Da mesma maneira, uma aproximação estreita demais com Chávez pode significar muitas escolas a menos aos brasileiros. O dia em que Chávez deixar o poder na Venezuela, a Petrobras, a Odebrecht e outras empresas brasileiras talvez não tenham a mesma facilidade em fazer negócios num país em que o petróleo brasileiro ajudou a enfraquecer a oposição a Chávez. Ou onde Marco Aurélio Garcia, o enviado de Lula a um país obviamente polarizado e à beira de uma guerra civil, deu declarações críticas à oposição, gerando uma manifestação diante da Embaixada do Brasil em Caracas. A realidade é essa; a lição é que a hegemonia não se exerce de graça.

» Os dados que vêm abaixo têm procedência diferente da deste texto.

(** * Batched packet forwarding between two TUN devices

    A shallow embedding of the Go forwarding engine: the direct forwarder
    [forward], the channel based pipeline [readToChannel] /
    [writeFromChannel] with its optional [sync.Pool], the strategy selection
    of [Run], and the earlier stand-alone [forward] of the basic variant. *)

From Stdlib Require Import ZArith String Lia.
From stdpp Require Import base option list.

Open Scope Z_scope.

(** ** Constants of package [tun] *)

Definition batchSize : Z := 128.
Definition offset : Z := 10.
Definition mtuSize : Z := 1500.
Definition maxPktSize : Z := 65535 + offset.

(** Capacity of the channel made by [forwardWithChannel]. *)
Definition chanCap : nat := 2048.

(** ** Go's [int]: 64-bit two's complement *)

Definition wrap_int (z : Z) : Z := (z + 2 ^ 63) mod 2 ^ 64 - 2 ^ 63.
Definition int_add (a b : Z) : Z := wrap_int (a + b).

(** ** Byte buffers

    Every slice of the program starts at index 0 of its backing array, so a
    slice is a backing array together with a length and a capacity.  The
    array is kept as the list of bytes stored explicitly so far; [make]
    zero-fills, so every byte past that list is [x00]. *)

Definition byte := Byte.byte.

(** The first [k] bytes of a backing array whose stored prefix is [d]. *)
Definition pad_take (k : nat) (d : list byte) : list byte :=
  take k (d ++ replicate k Byte.x00).

(** Overwrite the start of an array with [w]. *)
Definition write_prefix (d w : list byte) : list byte :=
  w ++ drop (length w) d.

(** A buffer owned by one task only ([bufs], [outBufs], [readBufs]): the
    array is held by value. *)
Record lbuf := LBuf { b_data : list byte; b_len : Z; b_cap : Z }.

(** [make([]byte, n)] *)
Definition make_lbuf (n : Z) : lbuf := LBuf [] n n.

(** the nil slice *)
Definition nil_lbuf : lbuf := LBuf [] 0 0.

(** [b[:k]]: [None] is the run-time panic "slice bounds out of range". *)
Definition reslice (b : lbuf) (k : Z) : option lbuf :=
  if (0 <=? k) && (k <=? b_cap b) then Some (LBuf (b_data b) k (b_cap b))
  else None.

(** The bytes a callee sees in [b], that is [b[0:len(b)]]. *)
Definition lbuf_bytes (b : lbuf) : list byte :=
  pad_take (Z.to_nat (b_len b)) (b_data b).

(** [l[:n]] for a slice [l] whose capacity is its length. *)
Definition slice_to {A} (l : list A) (n : Z) : option (list A) :=
  if (0 <=? n) && (n <=? Z.of_nat (length l)) then Some (take (Z.to_nat n) l)
  else None.

(** ** The Device interface *)

(** Modelled from the spec: the [Device] interface, whose declaration and
    implementation ([CreateTUN]) are not among the source files.  The
    forwarders only call [Read(bufs, sizes, offset)] and [Write(bufs,
    offset)] on it, so a device is taken as a parameter: a source device is
    the list of what its successive [Read] calls do, a destination device
    the list of what its successive [Write] calls answer, and every theorem
    holds for all such lists.

    One [Read] returns [(n, err)]; on the way it may store bytes at the
    start of [bufs[i]] (header room included), store [sizes[i]], and
    reassign [bufs[i]] to a reslice of itself ("truncated by the
    implementation to the actual bytes read plus headerOffset"), as any
    callee holding [bufs] can.  It cannot write past the capacity of a
    buffer.  When the list is used up, [Read] blocks for good. *)
Record fill := Fill {
  f_data : list byte;     (* bytes stored from index 0 of bufs[i] *)
  f_size : Z;             (* value stored in sizes[i] *)
  f_len : option Z        (* new length of bufs[i], when the device reslices *)
}.

Record read_result := ReadResult {
  rr_n : Z;
  rr_err : option string;
  rr_fills : list fill
}.

(** One [Write(bufs, offset)] returns [(n, err)]; the count may be short of
    the batch.  The bytes handed over are recorded in the trace at the call,
    and [Write] is taken to leave the buffers as they are.  Past the end of
    the list every call succeeds. *)
Record write_result := WriteResult { wr_n : Z; wr_err : option string }.

Definition fill_data (cap : Z) (d : list byte) (f : fill) : list byte :=
  write_prefix d (take (Z.to_nat cap) (f_data f)).

Definition apply_fill (b : lbuf) (f : fill) : lbuf :=
  LBuf (fill_data (b_cap b) (b_data b) f)
       (match f_len f with
        | Some k => if (0 <=? k) && (k <=? b_cap b) then k else b_len b
        | None => b_len b
        end)
       (b_cap b).

Fixpoint apply_fills (bufs : list lbuf) (fs : list fill) : list lbuf :=
  match bufs, fs with
  | b :: bufs', f :: fs' => apply_fill b f :: apply_fills bufs' fs'
  | _, _ => bufs
  end.

Fixpoint store_sizes (sizes : list Z) (fs : list fill) : list Z :=
  match sizes, fs with
  | _ :: sizes', f :: fs' => f_size f :: store_sizes sizes' fs'
  | _, _ => sizes
  end.

Definition next_write (len : nat) (dst : list write_result)
  : write_result * list write_result :=
  match dst with
  | [] => (WriteResult (Z.of_nat len) None, [])
  | w :: dst' => (w, dst')
  end.

(** ** What a task does, as seen from outside *)

Inductive event :=
| EvRead (lens : list Z) (off : Z)
    (* src.Read(bufs, sizes, off) is called; lens = len(bufs[i]) for each i *)
| EvWrite (pkts : list (list byte)) (off : Z)
    (* dst.Write(bufs, off) is called; pkts = the bytes of each buffer *)
| EvLog (msg : string).

Inductive outcome :=
| BlockedOnRead     (* waiting in a Read that never returns *)
| Returned          (* the function returned *)
| Panicked.         (* a run-time panic *)

Definition log_write_err (w : write_result) : list event :=
  match wr_err w with
  | Some e => [EvLog ("Write error: " ++ e)]
  | None => []
  end.

Definition written (tr : list event) : list (list byte) :=
  concat (omap (fun e => match e with EvWrite p _ => Some p | _ => None end) tr).

Definition read_calls (tr : list event) : list (list Z) :=
  omap (fun e => match e with EvRead l _ => Some l | _ => None end) tr.

Definition write_calls (tr : list event) : list (list (list byte)) :=
  omap (fun e => match e with EvWrite p _ => Some p | _ => None end) tr.

(** ** Direct forwarding: [forward] *)

Record fwd_state := FwdState {
  fs_bufs : list lbuf;
  fs_outBufs : list lbuf;
  fs_sizes : list Z
}.

Inductive iter_result :=
| Continue (evs : list event) (dst : list write_result) (st : fwd_state)
| Stop (evs : list event) (o : outcome).

(** [for i := 0; i < batch; i++ { bufs[i] = bufs[i][:bufLen] }] *)
Fixpoint reset_bufs (bufLen : Z) (bufs : list lbuf) : option (list lbuf) :=
  match bufs with
  | [] => Some []
  | b :: bufs' =>
      b' ← reslice b bufLen;
      rest ← reset_bufs bufLen bufs';
      Some (b' :: rest)
  end.

(** [for i := 0; i < n; i++ { outBufs[i] = bufs[i][:sizes[i]+offset] }],
    started at index [i] with [cnt] rounds to go. *)
Fixpoint reslice_out (bufs : list lbuf) (sizes : list Z)
    (i cnt : nat) (outBufs : list lbuf) : option (list lbuf) :=
  match cnt with
  | O => Some outBufs
  | S cnt' =>
      sz ← sizes !! i;
      b ← bufs !! i;
      b' ← reslice b (int_add sz offset);
      if decide (i < length outBufs)%nat
      then reslice_out bufs sizes (S i) cnt' (<[i := b']> outBufs)
      else None
  end.

Definition prepend (evs : list event) (r : list event * outcome)
  : list event * outcome := (evs ++ r.1, r.2).

Definition forward_init (n : Z) : fwd_state :=
  FwdState (replicate (Z.to_nat batchSize) (make_lbuf n))
           (replicate (Z.to_nat batchSize) nil_lbuf)
           (replicate (Z.to_nat batchSize) 0).

(** The loop body of [forward] from the return of [src.Read] on; [bufs] are
    the buffers as handed to [Read]. *)
Definition forward_body (r : read_result) (dst : list write_result)
    (bufs : list lbuf) (st : fwd_state) : iter_result :=
  let ev_read := EvRead (b_len <$> bufs) offset in
  let bufs := apply_fills bufs (rr_fills r) in
  let sizes := store_sizes (fs_sizes st) (rr_fills r) in
  match rr_err r with
  | Some e => Stop [ev_read; EvLog ("Read error, exiting goroutine: " ++ e)] Returned
  | None =>
      if rr_n r =? 0 then Continue [ev_read] dst (FwdState bufs (fs_outBufs st) sizes)
      else
        match reslice_out bufs sizes 0 (Z.to_nat (rr_n r)) (fs_outBufs st) with
        | None => Stop [ev_read] Panicked
        | Some outBufs =>
            match slice_to outBufs (rr_n r) with
            | None => Stop [ev_read] Panicked
            | Some batch =>
                let '(w, dst') := next_write (length batch) dst in
                Continue (ev_read :: EvWrite (lbuf_bytes <$> batch) offset
                                  :: log_write_err w)
                         dst' (FwdState bufs outBufs sizes)
            end
        end
  end.

Fixpoint forward_loop (src : list read_result) (dst : list write_result)
    (st : fwd_state) : list event * outcome :=
  match reset_bufs (mtuSize + offset) (fs_bufs st) with
  | None => ([], Panicked)
  | Some bufs =>
      match src with
      | [] => ([EvRead (b_len <$> bufs) offset], BlockedOnRead)
      | r :: src' =>
          match forward_body r dst bufs st with
          | Stop evs o => (evs, o)
          | Continue evs dst' st' => prepend evs (forward_loop src' dst' st')
          end
      end
  end.

Definition forward (src : list read_result) (dst : list write_result)
  : list event * outcome :=
  forward_loop src dst (forward_init maxPktSize).

(** ** The stand-alone variant of [forward] (package [tun] without channels)

    Same loop, with [bufLen = 65535 + offset] and a [continue] after each
    logged error. *)

Module Basic.

Definition batch : Z := 128.
Definition offset : Z := 10.
Definition bufLen : Z := 65535 + offset.

Definition forward_body (r : read_result) (dst : list write_result)
    (bufs : list lbuf) (st : fwd_state) : iter_result :=
  let ev_read := EvRead (b_len <$> bufs) offset in
  let bufs := apply_fills bufs (rr_fills r) in
  let sizes := store_sizes (fs_sizes st) (rr_fills r) in
  match rr_err r with
  | Some e =>
      Continue [ev_read; EvLog ("Read error: " ++ e)] dst
               (FwdState bufs (fs_outBufs st) sizes)
  | None =>
      if rr_n r =? 0 then Continue [ev_read] dst (FwdState bufs (fs_outBufs st) sizes)
      else
        match reslice_out bufs sizes 0 (Z.to_nat (rr_n r)) (fs_outBufs st) with
        | None => Stop [ev_read] Panicked
        | Some outBufs =>
            match slice_to outBufs (rr_n r) with
            | None => Stop [ev_read] Panicked
            | Some out =>
                let '(w, dst') := next_write (length out) dst in
                Continue (ev_read :: EvWrite (lbuf_bytes <$> out) offset
                                  :: log_write_err w)
                         dst' (FwdState bufs outBufs sizes)
            end
        end
  end.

Por estar preocupado com o emprego de Chávez, Lula corre o risco de perder muitos empregos para os brasileiros


Encabeçar um grupo de países ""amigos da Venezuela" foi uma boa idéia do presidente Lula. Tentar excluir os Estados Unidos desse grupo reflete apenas a ingenuidade de um governo novato. Embora a reputação internacional dos EUA de Bush não seja das melhores, sua influência é das maiores.
Outro aprendizado importante tirado dos gestos iniciais do governo Lula em direção à Venezuela é que as categorias tradicionais já não são muito confiáveis. Nos tempos em que vivemos, a ideologia é má conselheira. Um olhar menos ideologizado sobre a situação vigente na Venezuela revela que Chávez preside um governo eleito democraticamente e que discutiu temas importantes e por muito tempo ignorados pelas elites venezuelanas (corrupção e desigualdade). Mas mostra que a mistura explosiva de militarismo, autoritarismo e narcisismo do presidente Chávez o levou a ter o governo mais excludente e corrupto da história moderna da Venezuela.
Antes de tachar a oposição venezuelana de representante das elites corruptas e antidemocráticas que tentaram dar o golpe de Estado injustificável de 2002, teria sido aconselhável questionar o motivo da criação da maior, mais ativa e diversificada coalizão de grupos e forças da história da Venezuela. Esse enorme movimento social, que também inclui dois em cada três venezuelanos pobres, possui um único elemento comum: o desejo de afastar Chávez do poder.
A luta de classes, os pobres contra os ricos, o racismo, a oligarquia protegendo seus interesses próprios, a influência da CIA e outras explicações tão comodamente usadas pelos observadores externos (e explorados por Chávez com grande inteligência) não servem para explicar o que acontece na Venezuela. Não explicam por que Chávez, que tinha mais de 90% de apoio popular, passou a ter menos de 30%. Não explicam por que seus aliados mais próximos se transformaram em seus opositores mais radicais. Nem por que os meios de comunicação, os jornalistas e os intelectuais que o ajudaram a chegar ao poder agora se opõem furiosamente a ele.
A oposição venezuelana não é um movimento político tradicional. É uma mobilização social formada por uma rede de redes que não se reportam a nenhum organismo central, incluindo grupos autônomos de bairros, sindicatos, escolas, agrupações regionais e simples cidadãos que nunca antes tinham participado de política. Não tem líder ou mensagem para a era pós-Chávez. Nem respostas para os problemas do país nem uma estratégia de comunicação inteligente. Também inclui pessoas e grupos com tendências antidemocráticas, assim como políticos oportunistas do passado. Mas isso não é novidade.
O que é novo e que o mundo só agora começa a descobrir é que uma imensa maioria de venezuelanos está disposta a imolar-se para defender seu país do que vê como sendo uma ameaça inaceitável. Isso gera paixão imensa, que transborda nas ruas quase diariamente, apesar de os Círculos Bolivarianos, organizados por Chávez e treinados por cubanos, atacarem os manifestantes e às vezes os assassinarem impunemente.
Essa energia das ruas, pouco organizada e sem líder, mas determinada, encerra uma lição que o presidente Lula faria bem em não ignorar.

Moisés Naím, venezuelano, é editor da revista "Foreign Policy", em Washington. Foi ministro da Indústria e Comércio da Venezuela.